Consuming sugary sweetened beverages and food products may, however, negatively alter the
efficacy of physical fitness.
A healthy environment and healthy children imply a healthy future. It is recommended
that the relevant stakeholders like the healthcare team enlist strategic approaches towards
increasing physical fitness and activity for children living or vulnerable to obesity. With
technological advancement, it is encouraged to use electronic medical records (EMRs) to make
appointments like assessing the health condition by taking pulse and blood pressure (Forrest et
al., 2018). Exercise trackers can be used to ensure the patient is exercising.
Individuals and families vulnerable to obesity have received enduring support from the
government, non-government organizations, and other entities, ensuring they live healthy lives.
Charitable organizations have helped provide food and shelter to unprivileged families to help
avoid weak foods that could entice them to obesity. The Power of Produce (POP) Club, for
example, supports the children by giving them $2 once they visit the club to help them purchase
their own vegetables and fruits (Caballero et al., 2018). The upscale of funds and support to the
vulnerable families have significantly reduced their vulnerabilities to obesity as they can afford
healthy foods.

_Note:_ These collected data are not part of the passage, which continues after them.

(* ===== verification/FrameSpec.v ===== *)
(** * Client frames as bytes

    [DecodeClientMessage] is given the bytes of a frame; this file puts the
    reader of [JsonText] under the decoder of [Protocol]. *)

From Stdlib Require Import Ascii.
From S2P Require Import Prelude Money Decimal GoTime Domain Float64 Json Protocol ProtocolSpec JsonText JsonTextSpec.

Definition DecodeClientBytes (data : text) : presult ClientMessage := DecodeClientMessage (parse_json data).

(** The text a client sends, with the literals of a health report. *)
Definition frame_text (m : ClientMessage) (rtt jitter : JsonNumber) : text := Marshal (frame_of m rtt jitter).

(** The strings of a message. *)
Definition message_strings (m : ClientMessage) : list string :=
  match m with
  | Hello v p d => [v; p; d]
  | Subscribe s iv cs => s :: iv :: default [] cs
  | Unsubscribe cs => cs
  | SetInterval iv => [iv]
  | Ping _ _ => []
  | LatencyReport _ _ _ _ w _ _ => [w]
  | TierOverride t => [t]
  end.

Lemma printable_int z : in_i64 z -> Printable (int_json z).
Proof. unfold in_i64. intros Hz. constructor. split; cbn; [unfold in_u64; lia|done]. Qed.

Lemma printable_strings cs : Forall (fun s => valid_utf8 (txt s) = true) cs -> Printable (JArr (JStr <$> cs)).
Proof. intros H. constructor. apply Forall_fmap. eapply Forall_impl; [exact H|]. intros s Hs. by constructor. Qed.
Lemma nesting_strings cs : nesting (JArr (JStr <$> cs)) = 1.
Proof. cbn [nesting]. assert (foldr Z.max 0 (map nesting (JStr <$> cs)) = 0) as ->; [|done]. induction cs; [done|]. cbn. by rewrite IHcs. Qed.

(** A member whose value is known to be printable and shallow. *)
Definition good_member (m : string * Json) : Prop :=
  valid_utf8 (txt (fst m)) = true /\ Printable (snd m) /\ nesting (snd m) <= 1.
Lemma good_members ms : Forall good_member ms -> Printable (JObj ms) /\ nesting (JObj ms) <= 2.
Proof.
  intros H. split.
  - constructor. eapply Forall_impl; [exact H|]. by intros m (? & ? & _).
  - cbn [nesting]. assert (foldr Z.max 0 (map (fun m => nesting (snd m)) ms) <= 1); [|lia].
    induction H as [|m ms (_ & _ & Hm) _ IH]; cbn; lia.
Qed.

Lemma good_string k s : valid_utf8 (txt k) = true -> valid_utf8 (txt s) = true -> good_member (k, JStr s).
Proof. intros Hk Hs. split_and!; [done|by constructor|done]. Qed.
Lemma good_int k z : valid_utf8 (txt k) = true -> in_i64 z -> good_member (k, int_json z).
Proof. intros Hk Hz. split_and!; [done|by apply printable_int|done]. Qed.
Lemma good_number k n : valid_utf8 (txt k) = true -> number_ok n -> good_member (k, JNum n).
Proof. intros Hk Hn. split_and!; [done|by constructor|done]. Qed.
Lemma good_strings k cs : valid_utf8 (txt k) = true -> Forall (fun s => valid_utf8 (txt s) = true) cs ->
  good_member (k, JArr (JStr <$> cs)).
Proof. intros Hk Hc. split_and!; [done|by apply printable_strings|]. cbn [snd]. by rewrite nesting_strings. Qed.

Create HintDb frames.
#[export] Hint Resolve good_string good_int good_number good_strings : frames.

Lemma frame_members m rtt jitter :
  valid_message m -> Forall (fun s => valid_utf8 (txt s) = true) (message_strings m) -> number_ok rtt -> number_ok jitter ->
  Forall good_member (frame_header m ++ payload_members m rtt jitter).
Proof.
  intros Hv Hs Hr Hj. apply Forall_app. split.
  { repeat apply Forall_cons_2; [| |constructor].
    - apply good_string; [done|by destruct m].
    - apply good_int; [done|]. unfold in_i64, Version. lia. }
  destruct m as [v p d|s iv cs|cs|iv|i t|r j n t w p c|t]; cbn [message_strings payload_members valid_message] in *;
    repeat (apply Forall_cons in Hs as [? Hs]); destruct_and?.
  - by repeat apply Forall_cons_2; eauto with frames.
  - repeat apply Forall_cons_2; eauto with frames. destruct cs as [cs|]; [by apply good_strings|].
    split_and!; [done|constructor|done].
  - by repeat apply Forall_cons_2; eauto with frames.
  - by repeat apply Forall_cons_2; eauto with frames.
  - by repeat apply Forall_cons_2; eauto with frames.
  - by repeat apply Forall_cons_2; try (apply good_int; [done|]); eauto with frames; unfold in_i64; lia.
  - by repeat apply Forall_cons_2; eauto with frames.
Qed.

(** C21: Every well-formed frame gets through, byte for byte.  The JSON text of
    a valid message of the current protocol version, whatever its strings
    contain of valid UTF-8, decodes to that message: the escapes of the printer
    are undone by the reader, the members are found by name, the integers keep
    their value and the health samples are rounded to the nearest double. *)
Theorem frame_text_decodes m rtt jitter :
  valid_message m -> literals_of m rtt jitter ->
  (match m with TierOverride t => TrimSpace (txt t) = txt t | _ => True end) ->
  Forall (fun s => valid_utf8 (txt s) = true) (message_strings m) -> number_ok rtt -> number_ok jitter ->
  DecodeClientBytes (frame_text m rtt jitter) = inl m.
Proof.
  intros Hv Hl Ht Hs Hr Hj. destruct (good_members _ (frame_members m rtt jitter Hv Hs Hr Hj)) as [Hp Hn].
  unfold DecodeClientBytes, frame_text. rewrite parse_json_Marshal; [by apply decode_frame|done|].
  unfold frame_of, maxNestingDepth. lia.
Qed.

(** A greeting whose version holds a quote, a line break and a letter of two bytes. *)
Definition odd_version : string := String.string_of_list_ascii ([quote; "010"]%char ++ bytes [195; 169]%N).

Lemma frame_text_decodes_witness :
  DecodeClientBytes (frame_text (Hello odd_version "ios" "d-1") (mkNumber false 0 0 true) (mkNumber false 0 0 true)) =
  inl (Hello odd_version "ios" "d-1").
Proof.
  apply (frame_text_decodes (Hello odd_version "ios" "d-1") (mkNumber false 0 0 true) (mkNumber false 0 0 true));
    try exact I.
  - repeat apply Forall_cons_2; [..|constructor]; vm_compute; reflexivity.
  - split; [unfold in_u64; cbn; lia|reflexivity].
  - split; [unfold in_u64; cbn; lia|reflexivity].
Defined.
(** A flush moves the display as the delta it emits moves the client. *)
Lemma flush_behind sym c v : behind c v ->
  let v' := display_step (text_rank sym) v Flushed in
  behind (fst (TakeBookDelta c)) v' /\
  match snd (TakeBookDelta c) with
  | Some d => deliverable sym (dpBook v) d (dpBook v')
  | None => v' = v
  end.
Proof.
  intros Hb. pose proof Hb as [[Kb Ka [Hu1 Hu2]] (R1 & R2 & R3 & R4) Hw Ht [H1 H2] [He1 He2] Hl Hcl]. cbv zeta. cbn [display_step].
  unfold TakeBookDelta. rewrite Hl, orb_false_r. destruct (coBookDirty c) eqn:Ed; cbn [negb].
  2:{ cbn [fst snd]. assert ((dpNewest v <=? clApplied (dpBook v)) || bool_decide (dpTold v = dpWindow v) = true) as ->; [|done].
      apply orb_true_iff. rewrite Z.leb_le, bool_decide_eq_true. auto. }
  rewrite H1, H2. destruct (Z.leb_spec (coUpdateID c) (coClientApplied c)) as [Hle|Hlt]; cbn [orb fst snd].
  { split; [|done]. apply behind_clean; [done|]. left. lia. }
  pose proof (diff_none (coBids c) (coSentBids c) Kb) as Db. pose proof (diff_none (coAsks c) (coSentAsks c) Ka) as Da.
  case_bool_decide as Hsame; rewrite Ht, Hw in Hsame.
  { injection Hsame as E1 E2. rewrite (proj2 Db E1), (proj2 Da E2). cbn [len length Z.of_nat Z.eqb andb fst snd]. split; [|done].
    apply behind_clean; [done|]. right. congruence. }
  cbv zeta. destruct ((len (diffLevels (coBids c) (coSentBids c)) =? 0) && (len (diffLevels (coAsks c) (coSentAsks c)) =? 0)) eqn:En.
  { exfalso. bool_to_prop. apply Hsame. f_equal; [apply Db|apply Da]; apply nil_length_inv; unfold len in *; lia. }
  cbn [fst snd]. rewrite !replaceLevels_eq, Hw, Ht. cbn [fst snd]. split.
  - split; cbn; try done. by left; lia.
  - split; cbn [bdEpoch bdFirst bdLast bdBids bdAsks].
    + eexists. split; [|reflexivity]. unfold client_apply. cbn [bdEpoch bdFirst bdLast bdBids bdAsks].
      rewrite u64_small by (unfold in_u64 in *; lia). rewrite He1, Z.eqb_refl, H2. cbn [negb].
      rewrite (proj2 (Z.leb_gt _ _)), (proj2 (Z.ltb_ge _ _)) by lia.
      rewrite (set_levels_patch (coBids c) (coSentBids c)), (set_levels_patch (coAsks c) (coSentAsks c)); [done|done|apply sortLevels_perm|done|apply sortLevels_perm].
    + rewrite H2, u64_small by (unfold in_u64 in *; lia). cbn [Coalesce.set_book coEpoch]. unfold in_u64 in *. split_and!; lia.
    + split; by apply diff_in_range.
Qed.
(* ===== verification/DriverSpec.v ===== *)
(** * How far the two metrics drivers agree

    The SQLite driver over a database that holds the rows of an in-memory
    repository, against the in-memory driver over the same repository with its
    times cut to the millisecond, which is the precision SQLite keeps.  Four of
    the six queries are compared: latency samples, tier transitions, delivery
    windows and the counters of engine events.  The two that list the newest rows
    first order rows of one millisecond differently: SQLite by falling [id], the
    in-memory driver in order of insertion.  [Sessions] and [SummaryStats] are not
    compared: the first leaves the order of equal times to SQLite, and the second
    counts differently. *)

From Stdlib Require Import Ascii.
From S2P Require Import Prelude Money GoTime Decimal Domain Float64 Wire TimeText TimeTextSpec StableSort Metrics MetricsStore MetricsQuery MemoryRepo MemorySpec Sqlite SqliteSpec SqliteRef SqliteQuery.

(** ** What a SELECT means *)

Section Meaning.
Context {Row : Type} (cell : Row -> string -> SqlValue).

Definition holds (row : Row) (c : Cond) : bool :=
  match c with
  | CIs col v => match cell row col with VText s => bool_decide (s = v) | _ => false end
  | COneOf col vs => match cell row col with VText s => bool_decide (s ∈ vs) | _ => false end
  | CAtLeast col v => match cell row col with VText s => negb (text_ltb s v) | _ => false end
  | CAtMost col v => match cell row col with VText s => negb (text_ltb v s) | _ => false end
  | CAbsent col => match cell row col with VNull => true | VText [] => true | _ => false end
  end.
Definition selected (conds : list Cond) (rows : list Row) : list Row :=
  List.filter (fun row => forallb (holds row) conds) rows.
(* ===== verification/SessionRunSpec.v ===== *)
(** * The life of a session, in order

    Whatever happens to a session in whatever order, it is recorded once as
    started and once as ended, holds exactly one bus subscription while it runs
    and none afterwards, and writes the frames it queued in their order.  The
    proofs follow what every handler leaves alone ([calm]). *)

From S2P Require Import Prelude Money Decimal GoTime Domain Float64 Rand Book Candles Bus Engine Registry.
From S2P Require Import Json Protocol ProtocolSpec Wire Tier TierSpec Coalesce Metrics Session SessionLoop SessionSpec EngineSpec SessionRun.

(** ** What the effects of a run add up to *)

(** The market whose subscription is held after the effects, from [cur] on;
    [None] when one is released that is not held, or a second one taken. *)
Fixpoint held (cur : option string) (es : list SEffect) : option (option string) :=
  match es with
  | [] => Some cur
  | EBusSubscribe m _ _ :: es => match cur with None => held (Some m) es | Some _ => None end
  | EBusUnsubscribe m :: es => if bool_decide (cur = Some m) then held None es else None
  | _ :: es => held cur es
  end.

Definition active_move (e : SEffect) : Z :=
  match e with ECount name n => if bool_decide (name = "ws_connections_active"%string) then n else 0 | _ => 0 end.
Definition active_moves (es : list SEffect) : Z := total (map active_move es).

Lemma held_app cur es es' : held cur (es ++ es') = (cur' ← held cur es; held cur' es').
Proof.
  revert cur. induction es as [|[] es IH]; intros cur; cbn [app held]; try done; try (by apply IH).
  - destruct cur; [done|by apply IH].
  - case_bool_decide; [by apply IH|done].
Qed.
Lemma active_moves_app es es' : active_moves (es ++ es') = active_moves es + active_moves es'.
Proof. unfold active_moves. by rewrite map_app, total_app. Qed.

Introducing regulations on the sale and advertisement of sugary and fast-food
products can help reduce the risks of obesity since the foods associated with obesity and
overweight become scarce. It will promote healthy meals. It is recommended that the
government follow up to ensure the laws have been complied with, and those breaking the law
should face the consequences.
Educating the children and the community on a healthy diet and how to prevent
themselves from becoming obese should be a concern. By providing children with education,
they learn the role of different foods in their bodies and their impact on their future health. Many
people make wrong food choices because they lack that knowledge. Education and obesity have
a significant correlation; the higher the rate of education, the lower the rate of obesity. Many
children and adults who get an education tend to make the right choice. In research conducted by
Kahan and Manson (2019), among adults, it was found that adults who did not attend high school
had a 35.5% chance of getting obesity while college graduates had a 22.2% chance of getting
obesity. Therefore, education plays a significant part in preventing obesity among children by
providing nutrition education for healthy food choices, serving healthy foods with adequate
nutrients and calories, and offering opportunities for physical activity. It is recommended that the
parents be role models to their children by not encouraging them to consume sugary sweetened
and fat foods. They should actively involve the children in food choices.

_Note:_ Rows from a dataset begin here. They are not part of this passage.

(* ===== verification/Router.v ===== *)
(** * The middleware of the HTTP router: [transport/http/router.go]

    A handler is a script: what it calls on its [http.ResponseWriter], and
    whether it then panics.  Writers are a class with two instances, the
    connection of [net/http] and the [statusRecorder] around any writer.  The
    routes themselves are matched by chi: the routed handler is an argument of
    [router]. *)

From Stdlib Require Import Ascii.
From stdpp Require Import strings.
From S2P Require Import Prelude Money Decimal GoTime Domain Float64 Json JsonText Rand Engine Tier Coalesce Session SessionRun.
From S2P Require Http Obs.

(** ** Requests and writers *)

(** [hqCorrelation] is the header of the request, [hqContextID] the value the
    middleware attaches to its context, [hqBodyLimit] the limit on its body. *)
Record HttpRequest := mkHttpRequest {
  hqMethod : string; hqPath : string; hqCorrelation : string; hqContextID : string; hqBodyLimit : option Z }.

Definition with_context_id (id : string) (r : HttpRequest) : HttpRequest :=
  mkHttpRequest (hqMethod r) (hqPath r) (hqCorrelation r) id (hqBodyLimit r).
Definition with_limit (n : Z) (r : HttpRequest) : HttpRequest :=
  mkHttpRequest (hqMethod r) (hqPath r) (hqCorrelation r) (hqContextID r) (Some n).
(** [CorrelationID]. *)
Definition CorrelationID (r : HttpRequest) : string := hqContextID r.

Class ResponseWriter (W : Type) := {
  SetHeader : W -> string -> string -> W;
  WriteHeader : W -> Z -> W;
  Write : W -> text -> W * Z }.
#[export] Hint Mode ResponseWriter ! : typeclass_instances.
Lemma delete_shrinks d t c cutoff n d' k : dbDelete d (SDelete t c) cutoff n = (d', k) -> shrunk d' d.
Proof.
  destruct k as [k|]; intros Hd u; [by eapply delete_sublist|]. by rewrite (delete_err _ _ _ _ _ u Hd).
Qed.
Lemma pruneTable_shrinks fuel d table column cutoff batch ended k total d' n e :
  pruneTable fuel d table column cutoff batch ended k total = Some (d', n, e) -> shrunk d' d.
Proof.
  revert d k total. induction fuel as [|fuel IH]; intros d k total; cbn [pruneTable]; [done|].
  destruct (dbDelete d _ cutoff batch) as [d1 res] eqn:E. apply delete_shrinks in E. destruct res as [c|]; [|by intros [= <- _ _]].
  destruct (c <? batch); [by intros [= <- _ _]|]. destruct (ended k); [by intros [= <- _ _]|]. intros Hr%IH. by etransitivity.
Qed.
Lemma prune_rules_shrink fuel now batch ended rules d res d' res' :
  fold_left (prune_rule fuel now batch ended) rules (Some (d, res)) = Some (d', res') -> shrunk d' d.
Proof.
  revert d res. induction rules as [|[[t c] w] rules IH]; intros d res; cbn [fold_left]; [by intros [= <- _]|].
  assert (Hnone : fold_left (prune_rule fuel now batch ended) rules None = None :> option (D * PruneResult)).
  { clear. induction rules as [|[[? ?] ?] rules IH]; [done|exact IH]. }
  cbn [prune_rule mbind option_bind]. destruct (w <=? 0); [apply IH|].
  destruct (pruneTable _ d t c _ _ _ _ _) as [[[d1 n] e]|] eqn:E; cbn [mbind option_bind]; [|by rewrite Hnone].
  apply pruneTable_shrinks in E. destruct e; [|destruct (0 <? n)]; intros Hr%IH; by etransitivity.
Qed.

Childhood obesity has been noted as a serious condition affecting young children
worldwide. As a chronic disease, the condition is becoming a threat not only to children but also
to adults. Many children exposed to the obese and overweight also find their health exposed to
other severe risks like hypertension, coronary heart disease, type 2 diabetes, among other
consequences. Since the outbreak of covid-19, the UK Ministry of Health has identified
overweight or obese people at high risk. Hamer et al. (2020) reported that in 2021, out of the
10465 patients admitted with covid-19, 73.7% had obesity or overweight issues. Young
populations with BMI above 30 were also at the risk of worse outcomes as they were twice likely
to be admitted to the ICU compared to those with BMI under 30 (Astbury et al., 2021).

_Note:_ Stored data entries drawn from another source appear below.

Lemma featureWpts_rooted feature :
  Forall (rooted "wpt" ptInnerTags) (featureWpts feature).
Proof.
  destruct feature as [g props]. destruct g as [c|cs|cs|cs|cs|cs|gs];
    try (by constructor).
  - rewrite featureWpts_Point. constructor; [apply rooted_createPt | constructor].
  - rewrite featureWpts_MultiPoint. apply Forall_fmap, Forall_forall.
    intros c _. apply rooted_createPt.
Qed.

Lemma featureTrks_rooted feature :
  Forall (rooted "trk" trkInnerTags) (featureTrks feature).
Proof.
  destruct feature as [g props]. destruct g as [c|cs|cs|cs|cs|cs|gs];
    try (by constructor).
  - unfold featureTrks, interpretFeature; simpl.
    rewrite forEach_pushWpt. constructor.
  - rewrite featureTrks_LineString. constructor; [|constructor].
    apply (rooted_trk props [cs]).
  - rewrite featureTrks_MultiLineString. constructor; [|constructor].
    apply rooted_trk.
Qed.

Lemma metadataOf_rooted options :
  Forall (rooted "metadata" metadataInnerTags) (@metadataOf number _ options).
Proof.
  destruct options as [[c v [meta|]]|]; simpl; try constructor; [|constructor].
  rewrite createMetadata_eq. eexists _, _. split; [reflexivity|].
  unfold metadataChildren. rewrite !Forall_app. split_and!.
  - apply tagsWithin_stringLeaf. listed.
  - apply tagsWithin_stringLeaf. listed.
  - unfold authorOf. destruct (meta_author meta) as [p|]; constructor; [|constructor].
    apply tagsWithin_mkElement; [listed|]. rewrite !Forall_app. split_and!.
    + apply tagsWithin_stringLeaf. listed.
    + apply tagsWithin_stringLeaf. listed.
    + apply tagsWithin_linkOf. unfold metadataInnerTags. all_listed.
  - unfold copyrightOf.
    destruct (meta_copyright meta) as [cr|]; constructor; [|constructor].
    apply tagsWithin_mkElement; [listed|]. rewrite !Forall_app. split.
    + apply tagsWithin_stringLeaf. listed.
    + apply tagsWithin_stringLeaf. listed.
  - apply tagsWithin_linkOf. unfold metadataInnerTags. all_listed.
  - apply tagsWithin_stringLeaf. listed.
  - apply tagsWithin_stringLeaf. listed.
Qed.

(** Among the trees of elements rooted at [tag], the elements of that tag
    are the roots; those of a tag found nowhere in them are none. *)
Lemma rooted_filter_self tag inner (l : list Element) :
  tag ∉ inner → Forall (rooted tag inner) l →
  List.filter (hasTag tag) (flat_map elementsOf l) = l.
Proof.
  intros Hnot. induction 1 as [|e l (attrs & cs & -> & Hcs) _ IH]; [done|].
  cbn [flat_map]. rewrite List.filter_app, IH, elementsOf_mkElement.
  cbn [List.filter]. unfold hasTag at 1. cbn [tagName].
  rewrite String.eqb_refl. cbn [app]. f_equal.
  replace (List.filter (hasTag tag) (flat_map elementsOf cs)) with (@nil Element);
    [done|].
  symmetry. apply Forall_flat_map in Hcs. revert Hcs.
  generalize (flat_map elementsOf cs). intros xs Hxs.
  induction Hxs as [|x xs Hx _ IHxs]; [done|]. cbn [List.filter].
  unfold hasTag at 1. destruct (String.eqb_spec (tagName x) tag) as [Heq|_].
  - by rewrite Heq in Hx.
  - exact IHxs.
Qed.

Even though childhood obesity has been a major challenge, various interventions have
been established to help deal with childhood obesity. Education has been introduced to provide
families and children with the knowledge on the best food choices to avoid obesity and
overweight. Additionally, physical activities among children have been noted to play an essential
role in losing weight. Communities and government have also pooled their efforts towards
supporting sports and athletic events at the local levels. The application of the behavioral change
model has been phenomenal in minimizing the risks of obesity and overweight.